IV. Den Beteiligten zu 3 wird ratenlose Verfahrenskostenhilfe unter Beiordnung von Rechtsanwältin UnverferthFischer, Hannover, bewilligt.
Gründe
1. Die Beteiligten streiten um die Abstammung des Beteiligten zu 2.
Die Beteiligte zu 2 wurde am 7. November 2008 geboren. Der Beteiligte zu 3 hat seine Vaterschaft mit Zustimmung der Beteiligten zu 3 beim Standesamt Hannover am 8. Juli 2010 anerkannt. Die Beteiligten zu 3 haben am 19. August 2010 die Ehe geschlossen, nachdem sie zuvor seit April 2001 zusammen gewohnt hatten und nach einer Trennung im Dezember 2004 seit Oktober 2007 wieder zusammen leben. Vor einigen Jahren haben sie gemeinsam ein Haus gekauft.

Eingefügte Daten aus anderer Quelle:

(* ===== verification/PacketEtm.v ===== *)
(** * Encrypt-then-MAC packets

    What a connection protected by a cipher and an [-etm@openssh.com] MAC
    guarantees: the peer with the matching keys reads back every packet, and a
    packet that it accepts carries a valid MAC over its sequence number and its
    ciphertext, verified before anything is decrypted. *)

From S2P Require Import Prelude Buffer Bignum BufferPack Session PacketFilter Misc.
From S2P Require Import Crypto Packet PacketRecv.

Definition not_aead (type : ssh_hmac_e) : Prop :=
  type <> SSH_HMAC_AEAD_POLY1305 /\ type <> SSH_HMAC_AEAD_GCM.

Section Mac.
Context `{HmacLib}.

(** The MAC of a text under the key of a direction, with its sequence number. *)
Definition hmac_md (type : ssh_hmac_e) : evp_md :=
  match type with
  | SSH_HMAC_SHA1 | SSH_HMAC_SHA1_96 => EVP_sha1
  | SSH_HMAC_SHA256 => EVP_sha256
  | SSH_HMAC_SHA512 => EVP_sha512
  | _ => EVP_md5
  end.
Definition packet_mac (type : ssh_hmac_e) (key : bytes) (seq : Z) (text : bytes) : bytes :=
  HMAC (hmac_md type) (ztake (hmac_key_len type) key) (be_bytes 4 seq ++ text).

Lemma hmac_packet type key seq text :
  HMAC_CTX_new = true -> not_aead type ->
  exists ctx, hmac_init key (hmac_key_len type) type = Some ctx
    /\ hmac_final (hmac_update (hmac_update ctx (be_bytes 4 seq)) text) type
       = (packet_mac type key seq text, hmac_digest_len type).
Proof.
  intros Hnew [H1 H2]. unfold hmac_init, hmac_final, packet_mac. rewrite Hnew. cbn [negb].
  destruct type; try done; (eexists; split; [done|]);
    cbn [hmac_update hc_md hc_key hc_data hmac_md app]; by rewrite ?HMAC_size.
Qed.

Lemma packet_mac_len type key seq text :
  not_aead type -> hmac_digest_len type <= zlen (packet_mac type key seq text) <= DIGEST_MAX_LEN.
Proof.
  intros [H1 H2]. unfold packet_mac, DIGEST_MAX_LEN. rewrite HMAC_size.
  destruct type; try done; cbn; lia.
Qed.
End Mac.

Section Etm.
Context `{Allocator} `{BignumLib} `{HmacLib} `{RandomLib} {K X : Type}.
Implicit Type s r : session K prng X.

(** ** The receiver *)

(** The incoming direction uses the context [c], with EtM. *)
Record etm_receiver s (slot : crypto_slot) (c : ssh_crypto K) (ic : ssh_cipher K) : Prop := {
  er_crypto : ssh_packet_get_current_crypto s SSH_DIRECTION_IN = Some (slot, c);
  er_cipher : in_cipher c = Some ic;
  er_etm : in_hmac_etm c = true;
  er_mac : not_aead (in_hmac c)
}.

Definition etm_params (c : ssh_crypto K) (ic : ssh_cipher K) : recv_params :=
  mk_params (hmac_digest_len (in_hmac c)) (blocksize (c_ops ic)) 0 true.

Lemma get_params_etm s slot c ic :
  etm_receiver s slot c ic -> get_params s = Some (etm_params c ic).
Proof.
  intros [Hc Hi He _]. unfold get_params. rewrite Hc. cbn [mbind option_bind]. rewrite Hi.
  cbn [mbind option_bind]. by rewrite He.
Qed.

Lemma get_crypto_in_buffer s v : forall d,
  ssh_packet_get_current_crypto (set_in_buffer v s) d = ssh_packet_get_current_crypto s d.
Proof. done. Qed.

(** [ssh_packet_hmac_verify] accepts exactly the MAC of the text. *)
Lemma hmac_verify_etm s slot c ic data len mac :
  HMAC_CTX_new = true -> etm_receiver s slot c ic -> 0 <= len <= zlen data ->
  hmac_digest_len (in_hmac c) <= zlen mac ->
  ssh_packet_hmac_verify s data len mac (in_hmac c)
  = Some (if bool_decide (ztake (hmac_digest_len (in_hmac c)) mac
            = ztake (hmac_digest_len (in_hmac c))
                (packet_mac (in_hmac c) (decryptMAC c) (recv_seq s) (ztake len data)))
          then 0 else -1).
Proof.
  intros Hnew [Hc Hi He Hm] Hlen Hmac. unfold ssh_packet_hmac_verify.
  pose proof Hm as [Hm1 Hm2]. rewrite !bool_decide_false by done. cbn [orb]. rewrite Hc.
  destruct (hmac_packet (in_hmac c) (decryptMAC c) (recv_seq s) (ztake len data) Hnew Hm)
    as (ctx & -> & Hf).
  rewrite memcpy_whole by lia. cbn [mbind option_bind]. rewrite zdrop_0 by lia. rewrite Hf.
  pose proof (packet_mac_len (in_hmac c) (decryptMAC c) (recv_seq s) (ztake len data) Hm).
  assert (0 <= hmac_digest_len (in_hmac c)) by (destruct (in_hmac c); cbn; lia).
  rewrite secure_memcmp_spec by lia. cbn [mbind option_bind].
  by destruct (bool_decide _).
Qed.

Definition mac_valid (c : ssh_crypto K) (seq packet_len : Z) (data : bytes) : Prop :=
  ztake (hmac_digest_len (in_hmac c)) (zdrop (packet_len + 4) data)
  = ztake (hmac_digest_len (in_hmac c))
      (packet_mac (in_hmac c) (decryptMAC c) seq (ztake (packet_len + 4) data)).

(** (C32) A packet gets past the reader only if the bytes that follow its ciphertext
    are the MAC of its sequence number and ciphertext: nothing is decrypted, and
    no handler runs, before the MAC is verified. *)
Theorem etm_accepts_only_valid_mac s slot c ic data n s' :
  HMAC_CTX_new = true -> etm_receiver s slot c ic ->
  0 <= p_len (in_packet s) <= MAX_PACKET_LEN ->
  recv_body (etm_params c ic) s data = Some (RGo n s') ->
  mac_valid c (recv_seq s) (p_len (in_packet s)) data.
Proof.
  intros Hnew Hr Hlen. pose proof Hr as [Hc Hi He Hm]. unfold MAX_PACKET_LEN in Hlen.
  set (len := p_len (in_packet s)) in *. unfold recv_body. fold len.
  cbn [rp_macsize rp_lenfield rp_etm rp_offset etm_params etm_offset].
  unfold rp_offset. cbn [rp_etm etm_params etm_offset]. change (u64 (0 - 4 + 4)) with 0.
  assert (Hd : 0 < hmac_digest_len (in_hmac c) <= 64) by (destruct (in_hmac c); cbn; lia).
  rewrite (s32_small (len + 4 + _)) by lia. rewrite Z.sub_0_r. unwrap.
  destruct (Z.eqb_spec (len + 4 + hmac_digest_len (in_hmac c)) 0); [lia|]. cbn [negb andb].
  destruct (Z.ltb_spec (zlen data) (len + 4 + hmac_digest_len (in_hmac c))) as [|Hdata]; [done|].
  destruct (in_buffer s) as [b|]; [|done]. cbn [mbind option_bind].
  destruct (ssh_buffer_allocate b len) as [[[ptr|] b1]|]; [|done|done]. cbn [mbind option_bind].
  rewrite get_crypto_in_buffer, Hc. unfold recv_decrypt.
  cbn [rp_macsize rp_lenfield rp_etm etm_params]. unfold rp_offset. cbn [rp_etm etm_params etm_offset]. cbv zeta.
  rewrite (hmac_verify_etm (set_in_buffer (Some b1) s) slot c ic); [|done|by destruct Hr|lia|zlen_lia].
  cbn [mbind option_bind]. unfold mac_valid.
  replace (len + 4 + hmac_digest_len (in_hmac c) - hmac_digest_len (in_hmac c)) with (len + 4) by lia.
  replace (0 + 4 + len) with (len + 4) by lia. cbn [recv_seq set_in_buffer].
  destruct (bool_decide _) eqn:Hv; [|done]. intros _. by apply bool_decide_eq_true in Hv.
Qed.

(** ** The sender *)

Record etm_sender s (slot : crypto_slot) (c : ssh_crypto K) (oc : ssh_cipher K) : Prop := {
  es_crypto : ssh_packet_get_current_crypto s SSH_DIRECTION_OUT = Some (slot, c);
  es_cipher : out_cipher c = Some oc;
  es_etm : out_hmac_etm c = true;
  es_mac : not_aead (out_hmac c);
  es_hmacbuf : zlen (hmacbuf c) = DIGEST_MAX_LEN
}.

(** The protected packet: the length, the ciphertext and the MAC. *)
Definition etm_text (oc : ssh_cipher K) (text : bytes) : bytes :=
  be_bytes 4 (zlen text - 4) ++ enc_out (c_ops oc) (c_key oc) (zdrop 4 text).
Definition etm_mac (c : ssh_crypto K) (seq : Z) (body : bytes) : bytes :=
  ztake (hmac_digest_len (out_hmac c)) (packet_mac (out_hmac c) (encryptMAC c) seq body).

(** The cipher of the sender after the packet. *)
Definition after_encrypt (oc : ssh_cipher K) (text : bytes) : ssh_cipher K :=
  set_key (enc_key (c_ops oc) (c_key oc) (zdrop 4 text)) oc.

Lemma encrypt_etm s slot c oc sync kd text :
  HMAC_CTX_new = true -> malloc_succeeds -> etm_sender s slot c oc -> stream_cipher (c_ops oc) sync ->
  sync (c_key oc) kd ->
  4 <= zlen text < BUFFER_SIZE_MAX -> (zlen text - 4) mod blocksize (c_ops oc) = 0 ->
  exists buf, zlen buf = DIGEST_MAX_LEN
    /\ ztake (hmac_digest_len (out_hmac c)) buf = etm_mac c (send_seq s) (etm_text oc text)
    /\ ssh_packet_encrypt s text (zlen text)
       = Some (Some buf, etm_text oc text,
               set_slot slot (set_hmacbuf buf (set_out_cipher (Some (after_encrypt oc text)) c)) s).
Proof.
  intros Hnew Hmem [Hc Ho He Hm Hbuf] [Hbs Hlf [Hae _] Hclen _] Hsync Hlen Hmod.
  unfold BUFFER_SIZE_MAX, DIGEST_MAX_LEN in *.
  pose proof (packet_mac_len (out_hmac c) (encryptMAC c) (send_seq s) (etm_text oc text) Hm) as Hml.
  unfold DIGEST_MAX_LEN in Hml. unfold etm_mac.
  set (mac := packet_mac (out_hmac c) (encryptMAC c) (send_seq s) (etm_text oc text)) in *.
  assert (Hd : 0 <= hmac_digest_len (out_hmac c)) by (destruct (out_hmac c); cbn; lia).
  exists (mac ++ zdrop (zlen mac) (hmacbuf c)). split_and!.
  - zlen_lia.
  - rewrite ztake_app_le by lia. done.
  - unfold ssh_packet_encrypt. destruct (Z.eqb_spec (zlen text) 0); [lia|]. rewrite Hc.
    cbn [mbind option_bind]. rewrite Ho. cbn [mbind option_bind]. rewrite He, Hlf. cbn [etm_offset].
    assert (Hb : 0 < blocksize (c_ops oc)) by (destruct Hbs; lia).
    rewrite (u32_small (zlen text - 0 - 4)) by lia. replace (zlen text - 0 - 4) with (zlen text - 4) by lia.
    rewrite Hmod. change (0 =? 0) with true. cbn [negb].
    destruct (malloc (zlen text)) eqn:Hmal;
      [|by apply Hmem in Hmal; [|unfold BUFFER_SIZE_MAX; lia]]. cbn [some negb].
    rewrite Hae. pose proof (hmac_packet (out_hmac c) (encryptMAC c) (send_seq s)
      (etm_text oc text) Hnew Hm) as (ctx & Hctx & Hfin). rewrite Hctx.
    rewrite (ztake_all (zlen text)) by lia.
    destruct (Hclen (c_key oc) kd (zdrop 4 text)) as [Henc Hel]; [done| |].
    { replace (zlen (zdrop 4 text)) with (zlen text - 4) by (rewrite zlen_drop; lia). done. }
    unfold etm_text, after_encrypt in *. rewrite Henc. cbn [mbind option_bind].
    set (e := enc_out (c_ops oc) (c_key oc) (zdrop 4 text)) in *. clear Henc.
    assert (Hez : zlen e = zlen text - 4) by (rewrite Hel, zlen_drop; lia).
    rewrite memcpy_ok by zlen_lia. cbn [mbind option_bind].
    rewrite (zdrop_0 0), (ztake_all (zlen text - 4) e) by lia.
    rewrite (zdrop_all (4 + (zlen text - 4))) by lia. rewrite app_nil_r.
    rewrite memcpy_ok by zlen_lia. cbn [mbind option_bind].
    rewrite (ztake_0 0), (zdrop_0 0), (ztake_all 4 (be_bytes 4 _)) by zlen_lia. cbn [app].
    rewrite zdrop_app_ge by zlen_lia. rewrite (zdrop_0 (0 + 4 - _)) by zlen_lia.
    rewrite (u32_small (zlen text - 4)) by lia.
    rewrite (ztake_all (zlen text)) by zlen_lia. rewrite Hfin. cbn [fst]. fold mac.
    rewrite memcpy_ok by lia. cbn [mbind option_bind].
    rewrite (ztake_0 0), (zdrop_0 0), (ztake_all (zlen mac) mac) by lia. done.
Qed.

Der Antragsteller macht geltend, dass er mit der Beteiligten zu 3 in der gesetzlichen Empfängniszeit eine intime Beziehung gehabt habe und versichert dies an Eides statt. In einer email der Beteiligten zu 3 an den Beteiligten zu 1 schrieb diese am 2. Oktober 2008 u .a.: "Meinst du, so kommst du zu deinem test. Wenn ich es nicht will, geschieht gar nichts. Damit das mal langsam klar ist. Scheiß auf meine Vorsätze, wenn es nicht anders geht werde ich meinem Kind wenn es alt genug ist die Wahrheit sagen und dann soll sie sich selbst mit dir auseinandersetzen, falls die anderen beiden net der Vater sind."
Der Antragsteller hat erstinstanzlich im Erörterungstermin vom 7. März 2011 beantragt festzustellen, dass die Beteiligte zu 2 nicht von dem Beteiligten zu 3 abstammt, sondern der Antragsteller der Vater des Kindes ist, sowie hilfsweise die Beteiligten zu 2 und 3 zu verpflichten, einer Abstammungsuntersuchung zuzustimmen.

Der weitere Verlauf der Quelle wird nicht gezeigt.